News in finance: On Monday, the Chinese Administration of Customs announced that the country’s trade surplus came in at $75.42 billion in November. Exports were 21% higher in November, on an annualised basis.
In the UK, a report by Halifax showed that house prices increased by 1.2% in November, on a month-to-month basis. On a year-to-year basis, prices went up 7.6%, which is the fastest growth rate in the last four years.
News in finance: The Japanese government announced that the country’s Gross Domestic Product (GDP) grew 5.3% during the third quarter of 2020, on a quarterly basis.
In eurozone’s financial updates, Eurostat published a survey regarding the bloc’s GDP growth. Eurostat’s report showed that eurozone’s GDP grew by 12.5% on a quarterly basis with the figure being 0.1% lower than expected by economists.
News in finance: The National Bureau of Statistics in China announced that inflation came in at -0.5%, on a year-to-year basis. This has been the first time that the Chinese CPI fell since October 2009. Economists said that declining food prices played an important role in inflation’s drop.
The Bank of Canada (BoC) announced that it would keep its benchmark interest rate unchanged at 0.25%. Its governing council noted that the economic recovery proceeds in line with expectations.

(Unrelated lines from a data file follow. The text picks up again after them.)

(** [stream_cipher_t]; [message] is the place of the message in the buffer, [key] is [None] for [NULL]. *)
Record stream_cipher_t := StreamCipher {
  key : option (list Z);
  key_length : Z;                         (* uint32_t *)
  count : Z;                              (* uint32_t *)
  bearer : Z;                             (* uint8_t *)
  direction : Z;                          (* uint8_t *)
  message : Z;
  blength : Z;                            (* uint32_t, in bits *)
}.

(** Words of the machine, low octet first. *)
Definition load32 (l : list Z) : Z := foldr (fun o w => o + 256 * w) 0 l.
Definition store32 (w : Z) : list Z := [w mod 256; w / 2 ^ 8 mod 256; w / 2 ^ 16 mod 256; w / 2 ^ 24 mod 256].

Definition hton_int32 (x : Z) : Z :=
  Z.lor (Z.lor (Z.lor (u32 (Z.shiftl (Z.land x 0x000000FF) 24)) (Z.shiftl (Z.land x 0x0000FF00) 8))
    (Z.shiftr (Z.land x 0x00FF0000) 8)) (Z.shiftr (Z.land x 0xFF000000) 24).

(** [K[i]]: four octets of the key. *)
Definition key_word (k : list Z) (off : Z) : cres Z := d ← bget k off 4; Ret (hton_int32 (load32 d)).

(** [m[i] & (0xFF << (8 - zero_bit))] *)
Definition mask_octet (zero_bit i : Z) (mem : list Z) : cres (list Z) :=
  o ← aget mem i; aset mem i (Z.land o (u8 (Z.shiftl 0xFF (8 - zero_bit)))).

Definition xor_octets (a b : list Z) : list Z := zip_with Z.lxor a b.

Definition stream_encrypt_eea0 (p : stream_cipher_t) (out : Z) (mem : list Z) : cres (list Z) :=
  memcpy mem out mem (message p) (Z.shiftr (u32 (blength p + 7)) 3).

(** The last word of the key stream is cut. *)
Definition cut_last (zero_bit : Z) (n : nat) (KS : list Z) : cres (list Z) :=
  if 0 <? zero_bit then
    w ← aget KS (Z.of_nat n - 1);
    aset KS (Z.of_nat n - 1) (Z.land w (u32 (Z.shiftl 0xFFFFFFFF (8 - zero_bit))))
  else Ret KS.

(** The key stream of EEA1. *)
Definition eea1_stream (k : list Z) (p : stream_cipher_t) (n : nat) : cres (list Z) :=
  k3 ← key_word k 0; k2 ← key_word k 4; k1 ← key_word k 8; k0 ← key_word k 12;
  let iv3 := count p in
  let iv2 := u32 (Z.shiftl (Z.lor (Z.shiftl (bearer p) 3) (Z.shiftl (Z.land (direction p) 1) 2)) 24) in
  Ret (osa_snow3g_generate_key_stream n (osa_snow3g_initialize k0 k1 k2 k3 iv2 iv3 iv2 iv3)).

(** The loop over [n * 4] octets of the message. *)
Definition xor_message (msg : Z) (stream : list Z) (mem : list Z) : cres (list Z) :=
  d ← bget mem msg (zlen stream); bput mem msg (xor_octets d stream).

(** The result is written over the message. *)
Definition stream_encrypt_eea1 (p : stream_cipher_t) (mem : list Z) : cres (list Z) :=
  match key p with
  | None => Trap FAssert
  | Some k =>
      _ ← c_assert (key_length p =? 16);
      let n := Z.to_nat (u32 (blength p + 31) / 32) in
      let zero_bit := Z.land (blength p) 7 in
      KS ← eea1_stream k p n;
      KS ← cut_last zero_bit n KS;
      mem ← xor_message (message p) (mjoin ((fun w => store32 (hton_int32 w)) <$> KS)) mem;
      if 0 <? zero_bit then mask_octet zero_bit (message p + Z.shiftr (u32 (blength p + 7)) 3 - 1) mem else Ret mem
  end.

(** The counter block and the start of the message of EIA2. *)
Definition count_block (p : stream_cipher_t) : list Z :=
  store32 (hton_int32 (count p)) ++ [u8 (Z.lor (Z.shiftl (Z.land (bearer p) 31) 3) (Z.shiftl (Z.land (direction p) 1) 2)); 0; 0; 0].

Definition byte_length (p : stream_cipher_t) : Z :=
  if 0 <? Z.land (blength p) 7 then Z.shiftr (blength p) 3 + 1 else Z.shiftr (blength p) 3.

Section Streams.
Context `{Crypto}.

Definition stream_encrypt_eea2 (p : stream_cipher_t) (out : Z) (mem : list Z) : cres (list Z) :=
  match key p with
  | None => Trap FNull
  | Some k =>
      let zero_bit := Z.land (blength p) 7 in
      k ← bget k 0 16;
      d ← bget mem (message p) (byte_length p);
      mem ← bput mem out (aes_ctr k (count_block p ++ replicate 8 0) d);
      if 0 <? zero_bit then mask_octet zero_bit (out + byte_length p - 1) mem else Ret mem
  end.

Definition EEA0_ALG_ID : Z := 0.
Definition EEA1_128_ALG_ID : Z := 1.
Definition EEA2_128_ALG_ID : Z := 2.

(** [stream_decrypt] is a macro for the same function. *)
Definition stream_encrypt (algorithm : Z) (p : stream_cipher_t) (out : Z) (mem : list Z) : cres (Z * list Z) :=
  if algorithm =? EEA0_ALG_ID then mem ← stream_encrypt_eea0 p out mem; Ret (0, mem)
  else if algorithm =? EEA1_128_ALG_ID then mem ← stream_encrypt_eea1 p mem; Ret (0, mem)
  else if algorithm =? EEA2_128_ALG_ID then mem ← stream_encrypt_eea2 p out mem; Ret (0, mem)
  else Ret (-1, mem).

(** ** Integrity *)

Definition OSA_MUL64x (V c : Z) : Z :=
  if negb (Z.land V 0x8000000000000000 =? 0) then Z.lxor (u64 (Z.shiftl V 1)) c else u64 (Z.shiftl V 1).

Fixpoint OSA_MUL64xPOW (V : Z) (i : nat) (c : Z) : Z :=
  match i with
  | O => V
  | S i => OSA_MUL64x (OSA_MUL64xPOW V i c) c
  end.

Definition OSA_MUL64 (V P c : Z) : Z :=
  foldl (fun result i => if negb (Z.land (Z.shiftr P (Z.of_nat i)) 1 =? 0) then Z.lxor result (OSA_MUL64xPOW V i c) else result)
    0 (seq 0 64).

Fixpoint mask_turns (n : nat) (mask : Z) : Z :=
  match n with
  | O => mask
  | S n => mask_turns n (Z.lxor (Z.shiftr mask 1) 0x80000000)
  end.

Definition osa_mask32bit (n : Z) : Z := if c_rem n 32 =? 0 then 0xffffffff else mask_turns (Z.to_nat n) 0.

(** [hton_int32(message[i])], the message being read by words. *)
Definition message_word (mem : list Z) (p : stream_cipher_t) (i : Z) : cres Z :=
  d ← bget mem (message p + 4 * i) 4; Ret (hton_int32 (load32 d)).

(** [EVAL] over the blocks of 64 bits but the last. *)
Definition eval_turn (mem : list Z) (p : stream_cipher_t) (P : Z) (i : Z) (EVAL : Z) : cres Z :=
  a ← message_word mem p (2 * i);
  b ← message_word mem p (2 * i + 1);
  Ret (OSA_MUL64 (Z.lxor EVAL (Z.lor (Z.shiftl a 32) b)) P 0x1b).

(** The last block, cut after [rem_bits]. *)
Definition last_block (mem : list Z) (p : stream_cipher_t) (D : Z) : cres Z :=
  let rem_bits := if blength p mod 64 =? 0 then 64 else blength p mod 64 in
  let mask := osa_mask32bit (c_rem rem_bits 32) in
  a ← message_word mem p (2 * (D - 2));
  if 32 <? rem_bits then
    b ← message_word mem p (2 * (D - 2) + 1);
    Ret (Z.lor (Z.shiftl a 32) (Z.land b mask))
  else Ret (Z.shiftl (Z.land a mask) 32).

Definition stream_compute_integrity_eia1 (p : stream_cipher_t) (mem : list Z) : cres (list Z) :=
  match key p with
  | None => Trap FNull
  | Some k =>
      k3 ← key_word k 0; k2 ← key_word k 4; k1 ← key_word k 8; k0 ← key_word k 12;
      let iv3 := count p in
      let iv2 := u32 (Z.shiftl (Z.land (bearer p) 31) 27) in
      let iv1 := Z.lxor (count p) (u32 (Z.shiftl (direction p) 31)) in
      let iv0 := Z.lxor iv2 (Z.shiftl (Z.land (direction p) 1) 15) in
      let z := osa_snow3g_generate_key_stream 5 (osa_snow3g_initialize k0 k1 k2 k3 iv0 iv1 iv2 iv3) in
      let P := Z.lor (Z.shiftl (nth 0 z 0) 32) (nth 1 z 0) in
      let Q := Z.lor (Z.shiftl (nth 2 z 0) 32) (nth 3 z 0) in
      let D := (blength p + 63) / 64 + 1 in
      EVAL ← for_each (eval_turn mem p P) (zrange 0 (Z.to_nat (D - 2))) 0;
      M ← last_block mem p D;
      let EVAL := OSA_MUL64 (Z.lxor EVAL M) P 0x1b in
      let EVAL := OSA_MUL64 (Z.lxor EVAL (blength p)) Q 0x1b in
      Ret (store32 (hton_int32 (Z.lxor (u32 (Z.shiftr EVAL 32)) (nth 4 z 0))))
  end.

Definition stream_compute_integrity_eia2 (p : stream_cipher_t) (mem : list Z) : cres (list Z) :=
  match key p with
  | None => Trap FAssert
  | Some k =>
      k ← bget k 0 (key_length p);
      d ← bget mem (message p) (byte_length p);
      Ret (take 4 (aes_cmac k (count_block p ++ d)))
  end.

Definition EIA0_ALG_ID : Z := 0.
Definition EIA1_128_ALG_ID : Z := 1.
Definition EIA2_128_ALG_ID : Z := 2.

(** The four octets, or [None] for the return value -1, when [out] is not written. *)
Definition stream_compute_integrity (algorithm : Z) (p : stream_cipher_t) (mem : list Z) : cres (option (list Z)) :=
  if algorithm =? EIA1_128_ALG_ID then r ← stream_compute_integrity_eia1 p mem; Ret (Some r)
  else if algorithm =? EIA2_128_ALG_ID then r ← stream_compute_integrity_eia2 p mem; Ret (Some r)
  else Ret None.

(** [expected] is a place in the buffer. *)
Definition stream_check_integrity (algorithm : Z) (p : stream_cipher_t) (expected : Z) (mem : list Z) : cres Z :=
  if negb (algorithm =? EIA0_ALG_ID) then
    r ← stream_compute_integrity algorithm p mem;
    match r with
    | None => Ret (-1)
    | Some r => e ← bget mem expected 4; Ret (if bool_decide (r = e) then 0 else -1)
    end
  else Ret 0.
End Streams.

(** ** Test data of the specification ([openair3/TEST]) *)

Definition hex_key : list Z := [0x5A; 0xCB; 0x1D; 0x64; 0x4C; 0x0D; 0x51; 0x20; 0x4E; 0xA5; 0xF1; 0x45; 0x10; 0x10; 0xD8; 0x52].
Definition hex_text : list Z := [0xAD; 0x9C; 0x44; 0x1F; 0x89; 0x0B; 0x38; 0xC4; 0x57; 0xA4; 0x9D; 0x42; 0x14; 0x07; 0xE8].

Example eea1_test_set_3 :
  (take 15 <$> stream_encrypt_eea1 (StreamCipher (Some hex_key) 16 0xFA556B26 3 1 0 120) (hex_text ++ [0])) =
  Ret [0xBA; 0x0F; 0x31; 0x30; 0x03; 0x34; 0xC5; 0x6B; 0x52; 0xA7; 0x49; 0x7C; 0xBA; 0xC0; 0x46].
Proof. vm_compute. reflexivity. Qed.

Definition hex_key2 : list Z := [0x7e; 0x5e; 0x94; 0x43; 0x1e; 0x11; 0xd7; 0x38; 0x28; 0xd7; 0x39; 0xcc; 0x6c; 0xed; 0x45; 0x73].
Definition hex_text2 : list Z :=
  [0xb3; 0xd3; 0xc9; 0x17; 0x0a; 0x4e; 0x16; 0x32; 0xf6; 0x0f; 0x86; 0x10; 0x13; 0xd2; 0x2d; 0x84;
   0xb7; 0x26; 0xb6; 0xa2; 0x78; 0xd8; 0x02; 0xd1; 0xee; 0xaf; 0x13; 0x21; 0xba; 0x59; 0x29; 0xdc].

Example eia1_test_set_2 :
  stream_compute_integrity_eia1 (StreamCipher (Some hex_key2) 16 0x36af6144 0x18 1 0 254) hex_text2 = Ret [0xe3; 0x25; 0x9f; 0x6f].
Proof. vm_compute. reflexivity. Qed.

(** ** Reference: polynomials over two elements

    The bit [i] of a number is the coefficient of [x^i]. *)

(** The product of [a] and the [n] low coefficients of [b]. *)
Fixpoint pmul (n : nat) (a b : Z) : Z :=
  match n with
  | O => 0
  | S n => Z.lxor (pmul n a b) (if Z.testbit b (Z.of_nat n) then Z.shiftl a (Z.of_nat n) else 0)
  end.

(** The remainder of [p] by the polynomial [m] of degree [k]: long division of the coefficients
    [k + j - 1] down to [k]. *)
Fixpoint pmod (j : nat) (k : Z) (m p : Z) : Z :=
  match j with
  | O => p
  | S j => pmod j k m (if Z.testbit p (k + Z.of_nat j) then Z.lxor p (Z.shiftl m (Z.of_nat j)) else p)
  end.

Lemma pmod_lxor j k m : forall a b, pmod j k m (Z.lxor a b) = Z.lxor (pmod j k m a) (pmod j k m b).
Proof.
  induction j as [|j IH]; intros a b; [done|]. cbn [pmod]. rewrite Z.lxor_spec.
  destruct (Z.testbit a _), (Z.testbit b _); cbn [xorb]; rewrite <- IH; f_equal; apply Z.bits_inj'; intros i _; rewrite !Z.lxor_spec;
    by destruct (Z.testbit a i), (Z.testbit b i), (Z.testbit (Z.shiftl m _) i).
Qed.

News in finance: In the UK, the Office for National Statistics (ONS) released data which showed that the country’s GDP grew 0.4% in October, on a month-to-month basis, in line with economists’ expectations.

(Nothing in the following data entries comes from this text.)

(** The PDU of an SDU.  The block has room for it; ciphering by words may need a little more. *)
Lemma make_pdu_ok kh sec srb rb mode sdu mem e k C :
  security sec kh srb e k -> bearer_sn srb (pe_sn e) -> tx_count (pe_sn e) = C -> C + 1 < 2 ^ 32 * 2 ^ sn_bits srb ->
  0 < rb < 11 -> 0 < zlen sdu <= MAX_IP_PACKET_SIZE -> octets sdu -> octets mem -> pdu_size srb (zlen sdu) <= zlen mem ->
  (sec = true -> header_len srb + span (cipheringAlgorithm e) (zlen sdu) <= zlen mem) ->
  exists x' mem', make_pdu kh srb rb mode (zlen sdu) sdu mem e = Ret (set_sn e x', Some mem') /\ bearer_sn srb x' /\ tx_count x' = C + 1 /\
    zlen mem' = zlen mem /\
    carries sec srb (cipheringAlgorithm e) k C rb (negb (is_ue e)) sdu (take (Z.to_nat (pdu_size srb (zlen sdu))) mem').
Proof.
  intros [Hact Hsec] Hb HC Hmax Hrb Hsz Hos Hom Hroom Hspan. unfold pdu_size, MAX_IP_PACKET_SIZE in *.
  destruct (header_range srb) as [Hh1 Hh2]. destruct (tailer_range srb) as [Ht1 Ht2].
  destruct (block_pieces mem (header_len srb) (zlen sdu) (tailer_len srb)) as (m1 & m2 & m3 & r & -> & H1 & H2 & H3); [lia..|].
  destruct (make_pdu_steps kh srb rb mode sdu m1 m2 m3 r e C Hb HC Hmax H1 H2 H3) as (x' & h & Hh & Hoh & Hrd & Hb' & Hc' & HC0 & ->).
  set (z := replicate (Z.to_nat (tailer_len srb)) 0) in *. assert (Hz : zlen z = tailer_len srb) by (unfold z, zlen; rewrite length_replicate; lia).
  assert (Hor : octets r) by (repeat (apply Forall_app in Hom as [_ Hom]); done).
  assert (Hoz : octets z) by (apply Forall_replicate; lia). rewrite !zlen_app in Hroom, Hspan.
  rewrite Hact. set (N := Z.to_nat (zlen sdu + header_len srb + tailer_len srb)).
  assert (Hcut : forall b r' : list Z, zlen b = zlen sdu -> zlen r' = zlen (z ++ r) -> octets (b ++ r') ->
    zlen (take N (h ++ b ++ r')) = zlen sdu + header_len srb + tailer_len srb /\ octets (take N (h ++ b ++ r')) /\
    (forall r0, read_sn srb (take N (h ++ b ++ r') ++ r0) = Ret (C mod 2 ^ sn_bits srb)) /\
    take (length sdu) (drop (Z.to_nat (header_len srb)) (take N (h ++ b ++ r'))) = b).
  { intros b r' Hb1 Hr1 Ho1. assert (HN : N = (length h + (length b + (N - length h - length b)))%nat) by (unfold N, zlen in *; lia).
    rewrite zlen_app in Hr1. rewrite HN, !firstn_app_2. split_and!.
    - unfold zlen in *. rewrite !length_app, length_take. lia.
    - apply Forall_app in Ho1 as [? ?]. repeat (apply Forall_app; split); try done. by apply Forall_take.
    - intros r0. rewrite <- app_assoc. apply Hrd.
    - replace (Z.to_nat (header_len srb)) with (length h) by (unfold zlen in *; lia). rewrite drop_app_length.
      replace (length sdu) with (length b) by (unfold zlen in *; lia). apply take_app_length. }
  assert (Hplain : octets (sdu ++ z ++ r)) by (repeat (apply Forall_app; split); done).
  destruct sec; cbn [b2z Z.eqb negb andb].
  2:{ eexists _, _. split; [reflexivity|]. split_and!; try done; [rewrite !zlen_app; lia|].
      destruct (Hcut sdu (z ++ r)) as (A & B & D & F); [done|done|exact Hplain|]. by constructor. }
  specialize (Hspan eq_refl). specialize (Hsec eq_refl). destruct (negb (_ =? 0) || _) eqn:Esec.
  - destruct (apply_ok kh srb (set_sn e x') k rb C h sdu z r) as (d & b' & r' & E & E1 & E2 & E3 & E4 & E5 & E6 & E7);
      [by destruct Hsec|done..|lia|exact Hplain|done|done|change (cipheringAlgorithm (set_sn e x')) with (cipheringAlgorithm e); rewrite !zlen_app; lia|].
    rewrite E. cbn [mbind cres_bind]. eexists _, _. split; [reflexivity|].
    split_and!; try done; [rewrite !zlen_app in *; lia|]. destruct (Hcut b' r' E1 E2 E3) as (A & B & D & F). constructor; try done. exists d. split_and!; try done. by rewrite F.
  - apply orb_false_iff in Esec as [Ea _]. bool_to_prop. rewrite Ea in *.
    eexists _, _. split; [reflexivity|]. split_and!; try done; [rewrite !zlen_app; lia|].
    destruct (Hcut sdu (z ++ r)) as (A & B & D & F); [done|done|exact Hplain|]. constructor; try done.
    exists sdu. split_and!; try done; [by rewrite firstn_all|]. by rewrite F, firstn_all.
Qed.

Lemma security_set_sn sec kh srb e k x : security sec kh srb e k -> security sec kh srb (set_sn e x) k.
Proof. intros [Ha Hs]. split; [done|]. intros Ht. by destruct (Hs Ht). Qed.

Lemma set_sn_same e : set_sn e (pe_sn e) = e.
Proof. by destruct e. Qed.

(** The SDU behind the header of a received PDU; the block may be longer than the PDU. *)
Lemma decipher_ok kh sec srb rb e k C sdu pdu r :
  security sec kh srb e k -> bearer_sn srb (pe_sn e) -> rx_count (pe_sn e) = C + 1 -> 0 <= C -> 0 < rb < 11 ->
  0 < zlen sdu <= MAX_IP_PACKET_SIZE -> carries sec srb (cipheringAlgorithm e) k C rb (is_ue e) sdu pdu ->
  (sec = true -> header_len srb + span (cipheringAlgorithm e) (zlen sdu) <= zlen (pdu ++ r)) ->
  exists mem', decipher kh srb rb (header_len srb) (C mod 2 ^ sn_bits srb) (pdu ++ r) (zlen pdu - tailer_len srb) e = Ret (e, mem') /\
    bget mem' (header_len srb) (zlen sdu) = Ret sdu.
Proof.
  intros [Hact Hsec] Hb Hc HC Hrb Hsz [Hl _ _ Hbody] Hroom. unfold pdu_size, MAX_IP_PACKET_SIZE in *.
  destruct (header_range srb) as [Hh1 Hh2]. destruct (tailer_range srb) as [Ht1 Ht2].
  destruct (block_pieces pdu (header_len srb) (zlen sdu) (tailer_len srb)) as (h & b & t & q & -> & H1 & H2 & H3); [lia..|].
  assert (q = []) as -> by (rewrite !zlen_app in Hl; destruct q; [done|unfold zlen at 4 in Hl; cbn [length] in Hl; lia]).
  rewrite app_nil_r in *. assert (Eb : take (length sdu) (drop (Z.to_nat (header_len srb)) (h ++ b ++ t)) = b).
  { replace (Z.to_nat (header_len srb)) with (length h) by (unfold zlen in *; lia). rewrite drop_app_length.
    replace (length sdu) with (length b) by (unfold zlen in *; lia). apply take_app_length. }
  rewrite Eb in Hbody. assert (Hget : forall r', bget (h ++ sdu ++ r') (header_len srb) (zlen sdu) = Ret sdu).
  { intros r'. rewrite bget_ok by (rewrite ?zlen_app; pose proof (zlen_nonneg r'); lia). f_equal. unfold zlen in *.
    replace (Z.to_nat (header_len srb)) with (length h) by lia. rewrite Nat2Z.id, drop_app_length. apply take_app_length. }
  rewrite <- !app_assoc in *. unfold decipher. rewrite Hact. destruct sec; cbn [b2z Z.eqb].
  2:{ eexists. split; [reflexivity|]. rewrite Hbody. apply Hget. }
  change (1 =? 1) with true. cbn match. specialize (Hsec eq_refl). specialize (Hroom eq_refl). unfold pdcp_validate_security.
  change (Z.of_nat NB_RB_MAX) with 14. rewrite (proj2 (Z.ltb_lt rb 14)), (proj2 (Z.leb_le 0 rb)) by lia. cbn [andb c_assert mbind cres_bind].
  rewrite (count_rx_of srb _ C Hb Hc HC). rewrite set_sn_same. set (dir := if is_ue e then _ else _). assert (Hdir : dir = b2z (is_ue e)) by by destruct (is_ue e).
  rewrite Hl, !bits_of by lia. replace (zlen sdu + header_len srb + tailer_len srb - tailer_len srb - header_len srb) with (zlen sdu) by lia.
  set (p := StreamCipher _ _ _ _ _ _ (8 * zlen sdu)). assert (Hp : p = params srb k C rb (is_ue e) (zlen sdu)).
  { unfold p, params. rewrite Hdir. f_equal. destruct srb; apply (sc_key _ _ _ _ Hsec). }
  destruct Hbody as (d & Hd & Hod & Ed & Ebd). assert (Hlen : length sdu = length b) by (unfold zlen in *; lia).
  destruct (decrypt_ok (cipheringAlgorithm e) k p (zlen sdu) h b (t ++ r) d) as (r' & E & Hr');
    [by rewrite Hp; apply (params_ready kh); [|lia]|by rewrite Hp|lia|by rewrite H1|done|done|by rewrite Hp, <- Hlen|].
  rewrite H1 in E. rewrite E. cbn [mbind cres_bind]. rewrite <- Hlen, Ed. destruct srb; [|eexists; split; [reflexivity|apply Hget]].
  assert (Hchk : exists v, stream_check_integrity (integrityProtAlgorithm e) (StreamCipher (key_from kh (kRRCint e) 16) 16 (count_of true C)
      (u8 (rb - 1)) dir 0 (8 * (zlen sdu + header_len true + tailer_len true - tailer_len true))) (zlen sdu + header_len true + tailer_len true - tailer_len true)
      (h ++ sdu ++ r') = Ret v).
  { unfold stream_check_integrity. specialize (Ht2 eq_refl). rewrite zlen_app in Hr'. destruct (negb _) eqn:En; [|by eexists].
    match goal with |- context [stream_compute_integrity _ ?p ?mem] =>
      destruct (mac_i_ok kh true e k p mem (zlen sdu + header_len true + tailer_len true - tailer_len true)) as (m & -> & Hm & Hn);
        [exact Hsec|reflexivity..|lia| |] end.
    { rewrite !zlen_app. pose proof (zlen_nonneg r). lia. }
    cbn [mbind cres_bind]. destruct m; [|by eexists]. rewrite bget_ok; [by eexists|lia|lia|]. rewrite !zlen_app. pose proof (zlen_nonneg r). lia. }
  destruct Hchk as (v & ->). cbn [mbind cres_bind]. eexists. split; [reflexivity|apply Hget].
Qed.

(** ** The layers *)

(** The entity of a bearer. *)
Definition has_pdcp {R} (s : pdcp_globals R) (c : protocol_ctxt_t) (srb : bool) (rb p : Z) (e : pdcp_entity) : Prop :=
  hashtable_get (pdcp_coll_p s) (PDCP_COLL_KEY_VALUE c rb srb) = Ret (HASH_TABLE_OK, p) /\ pdcp_heap s !! p = Some e /\ p <> 0.

(** What the upper layer gets. *)
Definition handed (c : protocol_ctxt_t) (srb : bool) (rb : Z) (sdu : list Z) : pdcp_upper :=
  if srb then RRC_DATA_IND c rb sdu
  else if enb_flag c =? 1 then GTPV1U_ENB_TUNNEL_DATA_REQ (rnti c) (rb + 4) sdu else PDCP_SDU rb (zlen sdu) sdu.
End Pdu.

(** What the pools and the build give: a block for every PDU, and no traffic generator. *)
Class PdcpEnvOk `{PdcpEnv} := {
  pdcp_block_ok n : 0 < n < 2 ^ 16 -> exists b, pdcp_block n = Some b /\ n <= zlen b /\ octets b;
  otg_off : otg_enabled <> 1;
}.

Section Layers.
Context {R : Type} `{HR : RlcRequests R} `{HCr : CryptoOk} `{HEn : PdcpEnvOk}.

(** EEA1 works on whole words: on a data bearer, blocks with three more octets. *)
Definition word_room (sec srb : bool) (alg : Z) (room : Z -> Z -> Prop) : Prop :=
  sec = true -> srb = false -> alg = EEA1_128_ALG_ID -> forall n z, room n z -> n + 3 <= z.

Definition block_room (n z : Z) : Prop := exists b, pdcp_block n = Some b /\ z = zlen b.

Lemma span_room (sec srb : bool) alg (room : Z -> Z -> Prop) size z : word_room sec srb alg room -> 0 <= size ->
  room (pdu_size srb size) z -> pdu_size srb size <= z -> sec = true -> header_len srb + span alg size <= z.
Proof.
  intros Hw Hs Hr Hz Hsec. unfold pdu_size in *. destruct (tailer_range srb) as [_ Ht]. pose proof (span_range alg size Hs) as Hsp.
  destruct srb; [specialize (Ht eq_refl); lia|]. cbn [tailer_len] in *. unfold span in *. case_if; [|lia]. bool_to_prop.
  specialize (Hw Hsec eq_refl E _ _ Hr). lia.
Qed.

In eurozone’s financial updates, the European Central Bank (ECB) announced that it would keep its benchmark interest rates on hold as economists had been expecting. It also expanded its emergency bond-buying program by €500 billion. Its governing council noted that “uncertainty remains high, including with regard to the dynamics of the pandemic and the timing of vaccine roll-outs.”
According to a survey published by the US Bureau of Labour, the country’s inflation came in at 1.2% in November, on a yearly basis. Economists said that even though services costs picked up last month, a broadening of inflation will likely take time.
News in finance: In Germany, Destatis announced that inflation stood at -0.7% in November, on an annualised basis. The figure was in line with analysts’ forecasts.
We hope you enjoyed the weekly market recap. From all of us at Holborn Assets have a lovely weekend!